What Might Not Transfer
Images. Cook'n stores recipe images in its own format within the database or as separate files. The current parser focuses on the transaction log data, which contains the recipe text but not binary image data. If your Cook'n recipes have photos, those may not come through.
Categories and tags. Cook'n's organizational structure (cookbooks, chapters, categories) involves additional database tables that the parser does not currently map. Your recipes will export as a flat list rather than preserving the folder hierarchy.
Nutritional calculations. Cook'n has built-in nutritional analysis tied to its food database. This computed data does not appear in the recipe export since it depends on Cook'n's proprietary food-nutrient database.
Meal plans and shopping lists.
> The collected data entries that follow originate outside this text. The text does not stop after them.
Definition call_key item : option (tool_kind * str) :=
  match item with
  | FunctionCall _ _ _ _ call_id _ => Some (FunctionTool, call_id)
  | LocalShellCall _ call_id _ _ _ => pair FunctionTool <$> call_id
  | ToolSearchCall _ call_id _ _ _ _ => pair SearchTool <$> call_id
  | CustomToolCall _ _ call_id _ _ _ _ => Some (CustomTool, call_id)
  | _ => None
  end.

Definition output_key item : option (tool_kind * str) :=
  match item with
  | FunctionCallOutput _ call_id _ _ => Some (FunctionTool, call_id)
  | ToolSearchOutput _ call_id _ _ _ _ => pair SearchTool <$> call_id
  | CustomToolCallOutput _ call_id _ _ _ => Some (CustomTool, call_id)
  | _ => None
  end.

(** Outputs of searches the server ran need no call. *)
Definition server_output item : bool :=
  match item with ToolSearchOutput _ _ _ execution _ _ => bool_decide (execution = lit "server") | _ => false end.

(** A call without any output, and an output without any call. *)
Definition unanswered items item : bool :=
  match call_key item with Some k => negb (bool_decide (k ∈ omap output_key items)) | None => false end.
Definition orphan items item : bool :=
  match output_key item with
  | Some k => negb (server_output item) && negb (bool_decide (k ∈ omap call_key items))
  | None => false
  end.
These are application-specific features stored in separate database tables that are not part of the recipe extraction.
After Parsing: Your Export Options
Once MoveMyRecipes has extracted your Cook'n recipes, you can export to any of seven formats:
- JSON -- Schema.org-compliant, ready for import into modern recipe apps
- CSV -- for spreadsheets or database imports
- Markdown -- for note-taking apps or plain-text archives
- CookLang -- the open-source
.cookformat - PDF -- formatted recipe cards
- HTML -- styled web pages
- Open Recipe Format -- YAML-based open standard
The original Cook'n data (descriptor and recipe table fields) is also preserved in the JSON export as a custom field, so if you ever need to reference the raw data, it is there.
A Note on Cook'n Versions
Cook'n has gone through many versions since 1994, and the file format has evolved. The MoveMyRecipes parser targets the HSQLDB-based format used by Cook'n 10 and later versions. If you have very old Cook'n files from earlier versions, the format may differ and the parser may not be able to read them. For most users with relatively recent versions, the .ckn format should work.
Getting Started
If you have a .ckn file -- either exported from Cook'n or from a backup -- head to movemyrecipes.com/cookn. Upload the file, let the parser work through the database, and pick your export formats. The process is free, requires no account, and your files are automatically deleted after seven days.
Thirty years is a long time to keep recipes in one place. It is worth having them in a format that does not depend on any single application to remain usable.